End Times est l’illustration de l’idée que l’on peut attendre de l’histoire plus qu’une description complexe d’un objet historique. Il est possible de mettre à jour des régularités historiques, d’en offrir des explications, et de les tester rigoureusement. Toutefois, de manière plus ambitieuse encore, P. Turchin prétend pouvoir se servir de ces modèles afin de faire de l’histoire une science expérimentale. Un modèle physique permet de prévoir le mouvement d’un corps. Un modèle historique doit pouvoir « retrodire », il doit permettre de prédire des données historiques alors que ces données n’ont pas été utilisées pour construire le modèle initial. Il prétend même pouvoir aller encore plus loin et se servir de ces modèles comme on se sert des modèles qui décrivent le climat, afin de prévoir à court et moyen terme l’évolution des sociétés. Cette science de l’histoire qu’il appelle la cliodynamique n’a pas pour vocation de remplacer l’histoire telle qu’elle se fait majoritairement aujourd’hui. Elle doit la compléter, se faire parallèle à elle. Pour une science de l’histoire, il faut des historiens au sens classique du terme pour offrir des analyses qualitatives et des cliodynamiciens pour tester ces dernières.

Cela peut sembler ambitieux. Certains iront jusqu’à dire qu’il ne s’agit de rien d’autre que de charlatanerie. Pourtant en 2010, fort des analyses qu’il avait développées dans ces précédents travaux, il s’est permis une prédiction (Turchin, 2010)⁠. Autour de 2020, la société américaine devrait connaître une période d’instabilité politique importante. Force est de constater que les évènements semblent lui avoir donné raison. Les analyses qui l’ont poussé à faire cette prédiction sont détaillées dans son précédent ouvrage Ages of Discord, publié en 2016. End Times est une tentative de rendre ces analyses accessibles au grand public sans avoir à entrer dans le détail des équations mathématiques derrière son modèle.

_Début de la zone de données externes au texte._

Definition beat_a : Heartbeat := {| timestamp_ns := 5; progress := 1; beat_phase := 2; pid := 77 |}.
Definition beat_b : Heartbeat := {| timestamp_ns := 9; progress := 4; beat_phase := 3; pid := 77 |}.

(** One beat published, a second half written when the reader's first attempt ends,
    then finished: the second attempt is given it. *)
Definition busy_schedule : list (option nat) :=
  replicate 8 None ++ replicate 2 (Some 0%nat) ++ replicate 5 None ++ replicate 5 (Some 0%nat)
  ++ replicate 3 None ++ replicate 7 (Some 0%nat).

Definition answer {A} (t : Thread A) : option A :=
  match prog t with Ret a => Some a | _ => None end.

Lemma answer_prog {A} (t : Thread A) a : answer t = Some a → prog t = Ret a.
Proof. unfold answer. destruct (prog t); by intros [= ->]. Qed.

Lemma observed_beat_published_witness :
  ∃ s, reachable (slot_start [beat_a; beat_b] 1) s ∧
       (answer <$> readers s) = [Some (Value (Some beat_b))] ∧ beat_b ∈ [beat_a; beat_b].
Proof.
  assert (Hx : (λ s, answer <$> readers s) <$> sexec busy_schedule (slot_start [beat_a; beat_b] 1)
               = Some [Some (Value (Some beat_b))]) by (vm_compute; reflexivity).
  destruct (sexec busy_schedule (slot_start [beat_a; beat_b] 1)) as [s|] eqn:E; [|discriminate Hx].
  injection Hx as Hx. exists s.
  pose proof (sexec_reachable _ _ _ _ (ReachStart _) E) as Hr. split; [exact Hr|]. split; [exact Hx|].
  destruct (readers s) as [|t [|]] eqn:Et; try discriminate Hx. injection Hx as Hx.
  apply (observed_beat_published [beat_a; beat_b] 1 s 0 t beat_b);
    [vm_compute; reflexivity|exact Hr|by rewrite Et|by apply answer_prog].
Defined.

(** Observing is wait-free: whatever the writer and the memory do, a reader has
    its answer - a beat, none, or [kTorn] - within 7 operations of its own for each of
    its 64 attempts. *)
Theorem observe_wait_free slot slots n (t t' : Thread (Result (option Heartbeat) RegionError)) :
  prog t = observe slot slots → turns n t t' →
  (n ≤ 7 * kMaxTornRetries)%nat ∧ (n = (7 * kMaxTornRetries)%nat → ∃ a, prog t' = Ret a).
Proof.
  intros Hp Ht. assert (Hw : within (7 * kMaxTornRetries) (prog t)).
  { rewrite Hp. unfold observe. case_match; [constructor|apply within_observe]. }
  destruct (turns_within _ _ _ _ Ht Hw) as [Hn Hw']. split; [done|]. intros ->.
  rewrite Nat.sub_diag in Hw'. inversion Hw'; by eexists.
Qed.

Fixpoint texecs {A} (n : nat) (mem : Memory) (t : Thread A) : option (Thread A) :=
  match n with
  | O => Some t
  | S n => '(mem, t) ← texec mem t; texecs n mem t
  end.

Lemma texecs_turns {A} n mem (t t' : Thread A) : texecs n mem t = Some t' → turns n t t'.
Proof.
  revert mem t. induction n as [|n IH]; intros mem t; simpl; [intros [= ->]; constructor|].
  destruct (texec mem t) as [[mem1 t1]|] eqn:E; [|done]. intros H.
  eapply TurnsS; [by eapply texec_tstep|by eapply IH].
Qed.

(** Seven turns, one attempt, on the memory [beat_a]'s publish leaves. *)
Lemma observe_wait_free_witness :
  ∃ t', turns 7 (start (observe 1 2)) t' ∧ answer t' = Some (Value (Some beat_a)) ∧
        (7 ≤ 7 * kMaxTornRetries)%nat.
Proof.
  pose (mem := default memory0 (memory <$> sexec (replicate 8 None) (slot_start [beat_a] 0))).
  assert (Hx : answer <$> texecs 7 mem (start (observe 1 2)) = Some (Some (Value (Some beat_a))))
    by (vm_compute; reflexivity).
  destruct (texecs 7 mem (start (observe 1 2))) as [t'|] eqn:E; [|discriminate Hx].
  injection Hx as Hx. pose proof (texecs_turns _ _ _ _ E) as Ht. exists t'.
  split; [exact Ht|]. split; [exact Hx|]. exact (proj1 (observe_wait_free 1 2 7 (start (observe 1 2)) t' (eq_refl (observe 1 2)) Ht)).
Defined.

(** Attaching accepts a mapping exactly when its header is the one [create]
    writes for the same number of workers, and refuses more workers than a region
    holds; a region created for another number is refused as [kSlotCount]. *)
Theorem attach_accepts_created {K} `{RegionCalls K} fd workers s h s1 :
  0 ≤ workers → map_shared fd (bytes_for workers) s = (Value h, s1) →
  (has_value (attach fd workers s).1 = true ↔ workers ≤ kMaxWorkers ∧ h = header_for workers) ∧
  (∀ others, 0 ≤ others ≤ kMaxWorkers → others ≠ workers → h = header_for others → workers ≤ kMaxWorkers →
     ∃ e, (attach fd workers s).1 = Error e ∧ region_fault e = kSlotCount).
Proof.
  intros Hw Hmap. unfold attach, header_for. cbv zeta. unfold kMaxWorkers in *.
  destruct (Z.ltb_spec 1024 workers) as [|Hle].
  { split; [split; [done|lia]|]. intros; lia. }
  rewrite Hmap, u32_small by (unfold in_u32; lia).
  split.
  - destruct h as [m v c b]. unfold refusal. cbn [magic version slot_count slot_bytes].
    change (u32 kSlotBytes) with kSlotBytes.
    destruct (Z.eqb_spec m kRegionMagic) as [->|]; cbn [negb];
      [|destruct (unmap _ _); simpl; naive_solver].
    destruct (Z.eqb_spec v kRegionVersion) as [->|]; cbn [negb];
      [|destruct (unmap _ _); simpl; naive_solver].
    destruct (Z.eqb_spec c (workers + 1)) as [->|]; cbn [negb];
      [|destruct (unmap _ _); simpl; naive_solver].
    destruct (Z.eqb_spec b kSlotBytes) as [->|]; cbn [negb];
      [|destruct (unmap _ _); simpl; naive_solver].
    simpl. split; [by split|done].
  - intros others Ho Hne -> _. unfold refusal. cbn [magic version slot_count slot_bytes].
    rewrite !Z.eqb_refl. cbn [negb]. rewrite u32_small by (unfold in_u32; lia).
    rewrite (proj2 (Z.eqb_neq _ _)) by lia. cbn [negb]. destruct (unmap _ _). by eexists.
Qed.

(** A region that maps with the header it holds. *)
#[export] Instance header_calls : RegionCalls Header := {|
  create_memory_file name size h := (Value 7, {| magic := 0; version := 0; slot_count := 0; slot_bytes := 0 |});
  map_shared fd size h := (Value h, h);
  write_header h _ := h;
  unmap size h := (Value tt, h);
  close_fd fd h := (Value tt, h);
|}.

Lemma attach_accepts_created_witness :
  has_value (attach 7 3 (create 3 (lit "loadforge-heartbeat") (header_for 9)).2).1 = true.
Proof.
  apply (attach_accepts_created 7 3 (header_for 3) (header_for 3) (header_for 3)); [lia|reflexivity|].
  split; [unfold kMaxWorkers; lia|reflexivity].
Defined.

Un modèle mathématique de l’évolution des sociétés : La Théorie Démographique et Structurelle

Le point de départ de l’analyse de P. Turchin dans End Times est somme toute assez banal : toutes les sociétés font l’expérience de vagues d’instabilité politique. Une partie de leur histoire peut se comprendre comme un processus dynamique où alternent des phases d’intégration et de désintégration sociales. L’intention n’est pas de réduire l’histoire à cela, mais de montrer que cette dynamique peut faire l’objet d’une analyse quantitative et qu’elle peut être décrite par un modèle mathématique. Au cours des phases d’intégration, la société est à peu près paisible, stable et dans l’ensemble tous coopèrent au bien commun. Au cours des phases de désintégration, la violence politique et la paupérisation des populations augmentent, et cela se traduit par un risque accru de guerre civile et de révolte. Ce processus est particulièrement visible dans l’histoire de l’Égypte antique qui voit alterner l’âge des empires et leurs immenses réalisations culturelles, avec celui des périodes intermédiaires et l’instabilité politique qui les caractérise. On le retrouve aussi dans l’histoire de la Chine avec son alternance de dynasties, et dans l’histoire de France. P. Turchin consacre d’ailleurs son deuxième chapitre à analyser l’enchaînement de ces phases dans l’histoire française et anglaise de la fin du XIIe siècle à la fin du XVe siècle.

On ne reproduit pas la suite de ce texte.